The chief executive of alternative lender Equitable Group Inc. said Thursday that they are bracing for higher loan defaults this year, even with borrowers being allowed to defer mortgage payments because of COVID-19.
Toronto-based Equitable has provided mortgage deferrals of up to six months to 14,547 customers as of April 30, with those customers making up 17.9 per cent of its portfolio and $81 million in postponed payments.
We expect higher levels of defaults in the loan book in 2020 than we have historically experienced
Andrew Moor, Equitable’s president and CEO
While interest is still accruing on those loans, Andrew Moor, Equitable’s president and CEO, suggested mortgage deferrals only represent a relatively modest increase in risk so long as home prices don’t change drastically and given economic and employment figures could improve during the deferral period.
“But nonetheless, we expect higher levels of defaults in the loan book in 2020 than we have historically experienced,” Moor said during a conference call with analysts and investors on Thursday.
Moor’s comments came after Equitable announced $25.97 million in net income for the three months ended March 31, down from the $41.66 million it reported for the first quarter of 2019.

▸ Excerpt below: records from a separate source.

(** * Stateful signature inspection (detect-engine-state.c)

    A shallow embedding of the per-flow / per-transaction detect state of
    the engine: the chunked stores, the start driver, the continue driver
    and the pre-check, followed by the properties proved about them. *)

From Stdlib Require Import ZArith Lia.
From stdpp Require Import prelude gmap.

Local Open Scope Z_scope.
#[local] Set Warnings "-clear-no-such-hyp".

(** ** Constants that live in headers

    detect-engine-state.h, stream.h and detect.h are not part of the file
    under study; the constants it uses are taken as parameters.  Every flag
    is a single bit, written as in the headers as [1 << k]. *)

Definition bit (k : nat) : Z := Z.shiftl 1 (Z.of_nat k).

(** C truth value of [x & m]. *)
Definition has (x m : Z) : bool := negb (Z.land x m =? 0).

(** [x &= ~m]. *)
Definition clear (x m : Z) : Z := Z.land x (Z.lnot m).

(** ** Two-element arrays ([dir_state[2]], [detect_alversion[2]]) *)

Definition arr2 (A : Type) : Type := (A * A)%type.

Definition arr2_get {A} (i : nat) (a : arr2 A) : A :=
  match i with O => fst a | _ => snd a end.

Definition arr2_set {A} (i : nat) (x : A) (a : arr2 A) : arr2 A :=
  match i with O => (x, snd a) | _ => (fst a, x) end.

(** ** Chunked stores

    A [DeStateStore] is a fixed array of records and a [next] pointer.
    The chunks of one direction are kept in an arena: a chunk's address is
    its index in [ds_heap], NULL is [None], and the allocator hands out the
    next free index.  [head], [tail] and [next] are addresses, so the
    aliasing between [tail] and the last chunk reached from [head] is the
    program's business, not built into the representation. *)

Record Chunk (A : Type) := mkChunk {
  c_store : list A;
  c_next : option nat
}.
Arguments mkChunk {A} _ _.
Arguments c_store {A} _.
Arguments c_next {A} _.

Record DirStore (A : Type) := mkDirStore {
  ds_heap : list (Chunk A);
  ds_head : option nat;
  ds_tail : option nat;
  ds_cnt : Z
}.
Arguments mkDirStore {A} _ _ _ _.
Arguments ds_heap {A} _.
Arguments ds_head {A} _.
Arguments ds_tail {A} _.
Arguments ds_cnt {A} _.

(** ** Records of the detect state *)

(** [DeStateStoreItem]: [SigIntId sid; uint32_t flags]. *)
Record DeStateStoreItem := mkItem {
  item_sid : Z;
  item_flags : Z
}.

(** A [SigMatch] of a signature's list; [sm->next] is the tail of the
    list, and a [SigMatch *] cursor is the remaining suffix (NULL is []). *)
Record SigMatch := mkSigMatch {
  sm_type : Z
}.

(** [DeStateStoreFlowRule]: [SigMatch *nm; uint32_t flags; SigIntId sid]. *)
Record DeStateStoreFlowRule := mkFlowRule {
  rule_nm : list SigMatch;
  rule_flags : Z;
  rule_sid : Z
}.

Definition DeStateStore := Chunk DeStateStoreItem.
Definition DeStateStoreFlowRules := Chunk DeStateStoreFlowRule.

(** [DetectEngineStateDirection]: [head], [tail] and [cnt] are the
    [DirStore]; then [filestore_cnt] (uint16_t) and [flags]. *)
Record DetectEngineStateDirection := mkDir {
  dir_store : DirStore DeStateStoreItem;
  filestore_cnt : Z;
  dir_flags : Z
}.

Definition DetectEngineState := arr2 DetectEngineStateDirection.

Record DetectEngineStateDirectionFlow := mkDirFlow {
  fdir_store : DirStore DeStateStoreFlowRule;
  fdir_flags : Z
}.

Definition DetectEngineStateFlow := arr2 DetectEngineStateDirectionFlow.

(** The part of a [Signature] the file reads. *)
Record Signature := mkSignature {
  num : Z;
  sig_flags : Z;
  sm_lists : nat -> list SigMatch;
  action : Z
}.

Inductive AppProto :=
| ALPROTO_UNKNOWN
| ALPROTO_HTTP
| ALPROTO_SMB
| ALPROTO_SMB2
| ALPROTO_DCERPC
| ALPROTO_OTHER (n : Z).

(** ** What the application-layer parser exposes

    A transaction, as seen through AppLayerParserGetStateProgress (a
    function of the direction flags) and AppLayerParserSetTxDetectState
    ([tx_set_state_err] is the setter returning a negative value). *)
Record Tx := mkTx {
  tx_progress : Z -> Z;
  tx_set_state_err : bool
}.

Profit was hit by a tripling of the amount of money the lender set aside for potentially bad loans, which was driven by concerns about the economic blow caused by the coronavirus pandemic. Provisions for credit losses for Equitable’s first quarter were nearly $35.7 million, up from almost $9.7 million a year earlier.
National Bank Financial analyst Jaeme Gloyn wrote in a note to clients that Equitable’s first quarter provisions, which were equal to 0.54 per cent of total loans, were nearly three times what they had forecasted.

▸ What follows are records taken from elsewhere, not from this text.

(** * CARES survival tables: row extraction and row filtering

    A shallow embedding of
    [src/data_scraping_script_cares_data_tables_survival.py]: the row
    extractor [extract_text_rows], the row filter [is_valid_data_row] and the
    page loop of the script, followed by the properties of these functions.

    Conventions of the embedding.
    - A Python [str] is a [string]; one [ascii] stands for one code point
      below 256.  [lower] and [strip] follow [str.lower] and [str.strip] on
      these code points.
    - A vertical offset (a float in the script) is a rational [Q]; the value
      [round(top, 1)] is represented by its number of tenths, an integer.
    - A word of [page.extract_words] is a record whose fields ['top'] and
      ['text'] may be absent.
    - An exception is a value of [exn]; the effects of the script (opening
      the PDF, writing a CSV file, printing) are recorded in a trace. *)

From Stdlib Require Import ZArith QArith Qround Qabs Lqa Ascii String List Lia Bool.
From stdpp Require Import base list sorting gmap strings pretty.

Local Open Scope string_scope.
Local Open Scope list_scope.
Local Open Scope Z_scope.

(** ** Python strings *)

Module PyStr.

Definition code (a : ascii) : N := N_of_ascii a.

(** Code points below 256 that [str.isspace] accepts: the ASCII white
    space 9-13, the separators 28-31, the space, NEL and the no-break
    space. *)
Definition isspace (a : ascii) : bool :=
  let n := code a in
  ((9 <=? n) && (n <=? 13) || (28 <=? n) && (n <=? 32)
   || (n =? 133) || (n =? 160))%N.

(** Code points below 256 that have a distinct lower-case form: A-Z and
    the Latin-1 capitals 192-222 except the multiplication sign 215. *)
Definition isupper (a : ascii) : bool :=
  let n := code a in
  ((65 <=? n) && (n <=? 90)
   || (192 <=? n) && (n <=? 222) && negb (n =? 215))%N.

Definition lower_char (a : ascii) : ascii :=
  if isupper a then ascii_of_N (code a + 32) else a.

(** [s.lower()] *)
Fixpoint lower (s : string) : string :=
  match s with
  | EmptyString => EmptyString
  | String a s' => String (lower_char a) (lower s')
  end.

Fixpoint lstrip (s : string) : string :=
  match s with
  | EmptyString => EmptyString
  | String a s' => if isspace a then lstrip s' else s
  end.

Fixpoint rstrip (s : string) : string :=
  match s with
  | EmptyString => EmptyString
  | String a s' =>
      match rstrip s' with
      | EmptyString => if isspace a then EmptyString else String a EmptyString
      | r => String a r
      end
  end.

(** [s.strip()] *)
Definition strip (s : string) : string := rstrip (lstrip s).

(** [s.startswith(p)] *)
Fixpoint startswith (s p : string) {struct p} : bool :=
  match p, s with
  | EmptyString, _ => true
  | String b p', String a s' => Ascii.eqb a b && startswith s' p'
  | String _ _, EmptyString => false
  end.

(** [k in s] *)
Fixpoint contains (k s : string) : bool :=
  startswith s k
  || match s with
     | EmptyString => false
     | String _ s' => contains k s'
     end.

“The company increased provisions in all loan books, primarily on downward revisions to macroeconomic forecasts as well as a material migration to stage 2 loans (performing but significantly increased credit risk) which now make up 24 per cent of the loan book (up from 11 per cent),” Gloyn said.
Loan-loss provisions are influenced by economic forecasts. Equitable said they should come down in subsequent quarters, barring any worsening of the economic forecast or borrower struggles, as the first quarter allowance for loan losses already reflected its estimate of future expected losses because of those choppy economic conditions.
The need for a loan deferral isn’t being taken at the moment as the sign of increased risk of default, and more than 700,000 Canadian customers have opted to defer or skip payments so far, according to the Canadian Bankers Association.
While some customers could have lost their jobs and be in true financial distress, others could be looking for “insurance,” Moor said, to try to just preserve some of their savings.
“We believe that the longer-term impact of these programs will be positive,” Equitable said of its mortgage deferrals in its latest filings. “Some proportion of these borrowers will likely still default but it is too early to determine what the increase in impaired loan balances will be over the course of the year.”
A similar warning was issued by the Bank of Canada on Thursday in its latest review of the financial system.
Canada’s central bank said the deferrals have helped keep debt-servicing costs down for many households, but after the deferral period ends, those costs could rise again.
“The proportion of households with debt-service payments of more than 40 per cent of their income, an indicator of household vulnerability, is likely to rise,” the review stated. “This will be particularly the case for households whose incomes do not fully recover.”
Furthermore, even with the deferrals and additional borrowing, some households are likely to fall behind on their payments, which usually starts with credit card and auto loans, according to the Bank of Canada.
“The longer the income shock lasts, the greater the risk of a rise in consumer insolvencies,” the review added.
Equitable, however, sees something of a silver lining to the COVID-19 crisis. The lender operates through its branchless subsidiary, Equitable Bank (and its digital-only EQ Bank platform), which is one of Canada’s larger independent lenders.
“We believe that COVID-19 will likely cause changes in consumer behaviour and accelerate the shift towards digital banking, a trend for which we are well positioned,” Equitable said.